From 57e6238d728841da7063e9f77d0e5630742e7d10 Mon Sep 17 00:00:00 2001
From: nd <git@notandy.de>
Date: Sat, 4 Dec 2021 15:08:20 +0100
Subject: [PATCH] add uptime alert

---
 defaults/main.yml | 112 +++++++++++++++++++++++++---------------------
 1 file changed, 62 insertions(+), 50 deletions(-)

diff --git a/defaults/main.yml b/defaults/main.yml
index 9e356d1..a66840a 100644
--- a/defaults/main.yml
+++ b/defaults/main.yml
@@ -1,4 +1,53 @@
 prometheus_agent:
+  tls:
+    mode: stunnel
+    manage: yes
+    pki: ~
+  agents:
+    nodeexporter:
+      args:
+        'web.listen-address': "[::1]:9100"
+    proxy:
+      mappings: {}
+    blackbox:
+      enable: False
+      args:
+        "web.listen-address": "[::1]:9115"
+        "config.file": "/etc/prometheus/blackbox.yml"
+      config:
+        modules:
+          http_2xx:
+            prober: http
+            http:
+              preferred_ip_protocol: ip4
+          http_post_2xx:
+            prober: http
+            http:
+              method: POST
+              preferred_ip_protocol: ip4
+          tcp_connect:
+            prober: tcp
+            tcp:
+              preferred_ip_protocol: ip4
+          ssh_banner:
+            prober: tcp
+            tcp:
+              preferred_ip_protocol: ip4
+              query_response:
+              - expect: "^SSH-2.0-"
+          icmp:
+            icmp:
+              preferred_ip_protocol: ip4
+            prober: icmp
+      jobs: {}
+    promtail:
+      enable: False
+  scrape_timeout: ~
+  scrape_interval: ~
+  metrics_path: ~
+  scrapers: {}
+  ansible_groups_as_labels: True
+  labels: {}
   alerts:
     NodeDown:
       group: nodeexporter
@@ -198,53 +247,16 @@ prometheus_agent:
       annotations:
         title: '{%raw%}{{ $labels.instance }}: Not all systemd services are running{%endraw%}'
         description: "Service not running"
-
-  tls:
-    mode: stunnel
-    manage: yes
-    pki: ~
-  agents:
-    nodeexporter:
-      args:
-        'web.listen-address': "[::1]:9100"
-    proxy:
-      mappings: {}
-    blackbox:
-      enable: False
-      args:
-        "web.listen-address": "[::1]:9115"

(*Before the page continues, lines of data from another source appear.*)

(** X24.  No bar among the first 13 of a frame can be traded: the ATR
    of [add_technical_indicators] is a 14-bar rolling mean, so on each
    of these rows it is NaN, and on a row of any frame that carries that
    ATR column (the frame itself, or the frame with its strategy levels)
    both evaluators return a decision that is not valid, whatever the
    prices, the levels and the parameters of the reversion strategy. *)
Theorem warmup_bars_rejected (df out final : DataFrame) (row : Row) (i : nat)
    (s : VWAPStrategy) :
  add_technical_indicators df = Ok out ->
  columns final !! "ATR" = columns out !! "ATR" ->
  (i < 13)%nat -> iloc final i = Ok row ->
  d_valid (ORB_evaluate row) = false /\ d_valid (VWAP_evaluate s row) = false.
Proof.
  intros Hrun Hsame Hi Hrow.
  pose proof (warmup_atr df out final row i Hrun Hsame Hi Hrow) as Hatr. split.
  - unfold ORB_evaluate, ORB_body.
    destruct Hatr as [-> | ->];
      repeat first
        [ reflexivity
        | progress cbn [rbind on_exception cell_isna isna as_num]
        | match goal with
          | |- context [rbind ?m _] =>
              let E := fresh "E" in destruct m eqn:E; cbn [rbind on_exception]
          | |- context [if ?b then _ else _] =>
              let E := fresh "E" in destruct b eqn:E; cbn [rbind on_exception]
          end ].
  - unfold VWAP_evaluate, VWAP_body.
    destruct (vwap_signal s row) as [[r | [side entry]] | e] eqn:E;
      cbn [rbind on_exception].
    + apply (vwap_signal_rejection s row r E).
    + destruct (Evaluators.vwap_signal_inv s row side entry E)
        as (open & high & low & atr & vwap & prev & ema
            & _ & _ & _ & _ & Ha & _ & _ & _ & _ & Hge & _).
      unfold getnum in Ha.
      destruct Hatr as [Hnan | Hmiss].
      * rewrite Hnan in Ha. cbn in Ha. injection Ha as <-. discriminate Hge.
      * rewrite Hmiss in Ha. discriminate Ha.
    + reflexivity.
Qed.
(** The constraints of the migration: primary keys, unique indexes,
    foreign keys. *)
Definition constraints (db : DB) : Prop :=
  NoDup (map User.id (users db))
  /\ NoDup (map User.clerkId (users db))
  /\ NoDup (map User.email (users db))
  /\ NoDup (map Diagram.id (diagrams db))
  /\ NoDup (map Message.id (messages db))
  /\ (forall d, In d (diagrams db) ->
                In (Diagram.userId d) (map User.id (users db)))
  /\ (forall m, In m (messages db) ->
                In (Message.diagramId m) (map Diagram.id (diagrams db))).

End Webhook.

Module WebhookSample.

Definition env : Webhook.Env :=
  {| Webhook.newId := "row_1"; Webhook.clock := 1768219200000 |}.

Definition later : Webhook.Env :=
  {| Webhook.newId := "row_2"; Webhook.clock := 1768219260000 |}.

Definition noTables : Webhook.DB :=
  {| Webhook.users := []; Webhook.diagrams := []; Webhook.messages := [] |}.

(** A user with a primary address. *)
Definition ada : Webhook.UserData.t :=
  Webhook.UserData.mk
    "user_1" (Some [Webhook.EmailAddress.mk "idn_1" "ada@example.org"])
    (Some "idn_1") (Some "Ada") (Some "Lovelace") None.

(** The same user as a deletion names her: the id and nothing else. *)
Definition adaGone : Webhook.UserData.t :=
  Webhook.UserData.mk "user_1" None None None None None.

-        "config.file": "/etc/prometheus/blackbox.yml"
-      config:
-        modules:
-          http_2xx:
-            prober: http
-            http:
-              preferred_ip_protocol: ip4
-          http_post_2xx:
-            prober: http
-            http:
-              method: POST
-              preferred_ip_protocol: ip4
-          tcp_connect:
-            prober: tcp
-            tcp:
-              preferred_ip_protocol: ip4
-          ssh_banner:
-            prober: tcp
-            tcp:
-              preferred_ip_protocol: ip4
-              query_response:
-              - expect: "^SSH-2.0-"
-          icmp:
-            icmp:
-              preferred_ip_protocol: ip4
-            prober: icmp
-      jobs: {}
-    promtail:
-      enable: False
-  scrape_timeout: ~
-  scrape_interval: ~
-  metrics_path: ~
-  scrapers: {}
-  ansible_groups_as_labels: True
-  labels: {}
+    Uptime:
+      group: nodeexporter
+      enabled: True
+      alert: uptime
+      expr: |
+        sum(node_time_seconds{job="node", instance="{{ inventory_hostname }}"}) - 
+        sum(node_boot_time_seconds{job="node", instance="{{ inventory_hostname }}"}) > 3600*24*120
+      for: 5m
+      labels:
+        severity: critical
+      annotations:
+        title: '{%raw%}{{ $labels.instance }}: Uptime{%endraw%}'
+        description: "Uptime is more than 120 days, please reboot soon"